Security testing of the pacemaker ecosystem - Part 1

Introduction, context and methodology

This post is the first in a series of five related to the research I have been conducting on the pacemaker ecosystem security during my final year of Master at NTNU. The research was included in an internal project started at SINTEF by Marie Moe back in 2015. This series aims at presenting the results in an easier and less academic way than in the original master’s thesis.
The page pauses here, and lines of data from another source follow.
Lemma preview_radius_on_slider_witness :
  on_slider (customRadius (w_ui first_world)) /\ on_slider (pp_radius slider_preview).
Proof.
  assert (H0 : on_slider (customRadius (w_ui first_world))) by (exists 6%Z; split; [lia|reflexivity]).
  split; [exact H0|].
  apply (preview_radius_on_slider [EvRatePin demo_pin; EvSetRadius 480] first_world slider_preview H0).
  assert (E : map_overlays (w_ui (run_events [EvRatePin demo_pin; EvSetRadius 480] first_world)) =
              [ORadiusPreview slider_preview]) by (vm_compute; reflexivity).
  rewrite E. left. reflexivity.
Defined.
End Demo_page.
(** [s.replace('_', ' ')]: a string pattern replaces its first occurrence
    only. *)
Fixpoint replace_first_underscore (s : string) : string :=
  match s with
  | EmptyString => EmptyString
  | String c s' =>
      if Ascii.eqb c "_" then String " " s' else String c (replace_first_underscore s')
  end.

(** The title of a card: [incident.type.replace('_', ' ').toUpperCase()]. *)
Definition type_title (ty : string) : string := toUpperCase (replace_first_underscore ty).

(** What a card of the community list or of the review list shows (the
    date, shown with [toLocaleString], is left out). *)
Record incident_card : Type := mkCard {
  card_severity : string;
  card_severity_color : string;
  card_status : string;
  card_status_color : string;
  card_title : string;
  card_description : option string;
  card_lat : Z;
  card_lng : Z;
  card_approvals : nat;
  card_rejections : nat
}.

(** A card of the Community Reports tab; coordinates with [toFixed(4)]. *)
Definition community_card (i : incident_view) : incident_card :=
  mkCard (toUpperCase (v_severity i)) (getSeverityColor (v_severity i))
    (toUpperCase (v_status i)) (getStatusColor (v_status i))
    (type_title (v_type i)) (v_description i) (toFixed 4 (v_lat i)) (toFixed 4 (v_lng i))
    (v_approvalCount i) (v_rejectionCount i).

(** A card of the Volunteer Review tab: its status badge is the fixed
    text 'AWAITING REVIEW'. *)
Definition review_card (i : pending_view) : incident_card :=
  mkCard (toUpperCase (pv_severity i)) (getSeverityColor (pv_severity i))
    "AWAITING REVIEW" "#f39c12"
    (type_title (pv_type i)) (pv_description i) (toFixed 4 (pv_lat i)) (toFixed 4 (pv_lng i))
    (pv_approvalCount i) (pv_rejectionCount i).

(** The tab buttons: [{ id, label }]. *)
Definition ir_tabs : list (string * string) :=
  [("report", "Report Incident"); ("community", "Community Reports");
   ("volunteer", "Volunteer Review")].

(** What the content area shows: one block per [activeTab === ...]; a tab
    id that none of them names shows nothing. *)
Inductive ir_screen : Type :=
| ShowForm (form : report_form) (submitLabel : string) (submitDisabled : bool)
| ShowCommunity (cards : list incident_card) (emptyNote : bool)
| ShowReview (cards : list incident_card) (emptyNote : bool)
| ShowNothing.

Definition ir_render (s : ir_state) : ir_screen :=
  if String.eqb (ir_activeTab s) "report" then
    ShowForm (ir_form s) (if ir_loading s then "Submitting..." else "Submit Report")
      (ir_loading s)
  else if String.eqb (ir_activeTab s) "community" then
    ShowCommunity (map community_card (ir_incidents s))
      (Nat.eqb (List.length (ir_incidents s)) 0)
  else if String.eqb (ir_activeTab s) "volunteer" then
    ShowReview (map review_card (ir_pending s)) (Nat.eqb (List.length (ir_pending s)) 0)
  else ShowNothing.

(** ** Handlers *)

(** The screen's world: its state and the backend's. *)
Abbreviation ir_world := (screen ir_state).
Abbreviation IR := (Scr ir_state).

Section Handlers_ops.
Context `{Backend}.

Definition loadIncidents : IR unit :=
  st_catch (do data <- scr_call ApiService.fetchIncidents; scr_set (set_ir_incidents data))
           (fun _ => st_ret tt).

Definition loadPendingIncidents : IR unit :=
  st_catch (do data <- scr_call ApiService.fetchPendingIncidents; scr_set (set_ir_pending data))
           (fun _ => st_ret tt).

(** [handleSubmitReport], once the browser let the form through: the
    submit button is [disabled={loading}] and the inputs are [required]. *)
Definition handleSubmitReport (now : Z) : IR unit :=
  do s <- scr_get;
  if ir_loading s || negb (form_complete (ir_form s)) then st_ret tt
  else
    scr_set (set_ir_loading true) ;;;
    st_catch
      (scr_call (ApiService.createIncident (incident_request now (ir_form s))) ;;;
       scr_set (set_ir_form (initial_report_form (ir_userLocation s))) ;;;
       loadIncidents ;;;
       loadPendingIncidents ;;;
       scr_set (push_ir_alert ReportSuccess))
      (fun _ => scr_set (push_ir_alert ReportError)) ;;;
    scr_set (set_ir_loading false).

Definition handleVolunteerAction (incidentId action comment : string) : IR unit :=
  st_catch
    (scr_call (ApiService.volunteerAction incidentId (ui_action_body action comment)) ;;;
     loadIncidents ;;;
     loadPendingIncidents ;;;
     scr_set (push_ir_alert (ActionSuccess (actionText action))))
    (fun _ => scr_set (push_ir_alert ActionError)).

End Handlers_ops.

(** ** Events *)

Inductive ir_event : Type :=
| IRMount
| IRTab (tab : string)
| IRType (v : string)
| IRSeverity (v : string)
| IRDescription (v : string)
| IRLat (v : option Q)
| IRLng (v : option Q)
| IRSubmit (now : Z)
| IRApprove (incidentId : string)
| IRReject (incidentId : string)
| IRResolve (incidentId : string).

Definition with_form (g : report_form -> report_form) (s : ir_state) : ir_state :=
  set_ir_form (g (ir_form s)) s.

Section Step.
Context `{Backend}.

Definition ir_handler (e : ir_event) : IR unit :=
  match e with
  | IRMount => loadIncidents ;;; loadPendingIncidents
  | IRTab t => scr_set (set_ir_activeTab t)
  | IRType v => scr_set (with_form (fun f =>
      mkReportForm v (rf_description f) (rf_severity f) (rf_lat f) (rf_lng f)))
  | IRSeverity v => scr_set (with_form (fun f =>
      mkReportForm (rf_type f) (rf_description f) v (rf_lat f) (rf_lng f)))
  | IRDescription v => scr_set (with_form (fun f =>
      mkReportForm (rf_type f) v (rf_severity f) (rf_lat f) (rf_lng f)))
  | IRLat v => scr_set (with_form (fun f =>
      mkReportForm (rf_type f) (rf_description f) (rf_severity f) v (rf_lng f)))
  | IRLng v => scr_set (with_form (fun f =>
      mkReportForm (rf_type f) (rf_description f) (rf_severity f) (rf_lat f) v))
  | IRSubmit now => handleSubmitReport now
  | IRApprove id => handleVolunteerAction id "approve" ""
  | IRReject id => handleVolunteerAction id "reject" ""
  | IRResolve id => handleVolunteerAction id "resolve" ""
  end.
I also try to highlight the process and the difficulties I have faced during the project, with the hope that this can be helpful for someone working on a similar project.

This first post lays the foundations for the next ones and gives basic explanations about the BIOTRONIK pacemaker ecosystem we will look at, along with the methodology that was used to approach it.

Coordinated disclosure

These research findings were shared with BIOTRONIK in the form of a vulnerability report. BIOTRONIK cooperated according to a Coordinated Vulnerability Disclosure process and appropriately analyzed and validated our report. They then shared their responses to each reported vulnerability, and we discussed each point in detail. During these discussions, BIOTRONIK provided sufficient information to confirm that patient harm arising from the vulnerabilities is very unlikely.

BIOTRONIK recommends that healthcare providers and patients continue to use the investigated devices as intended and follow device labelling.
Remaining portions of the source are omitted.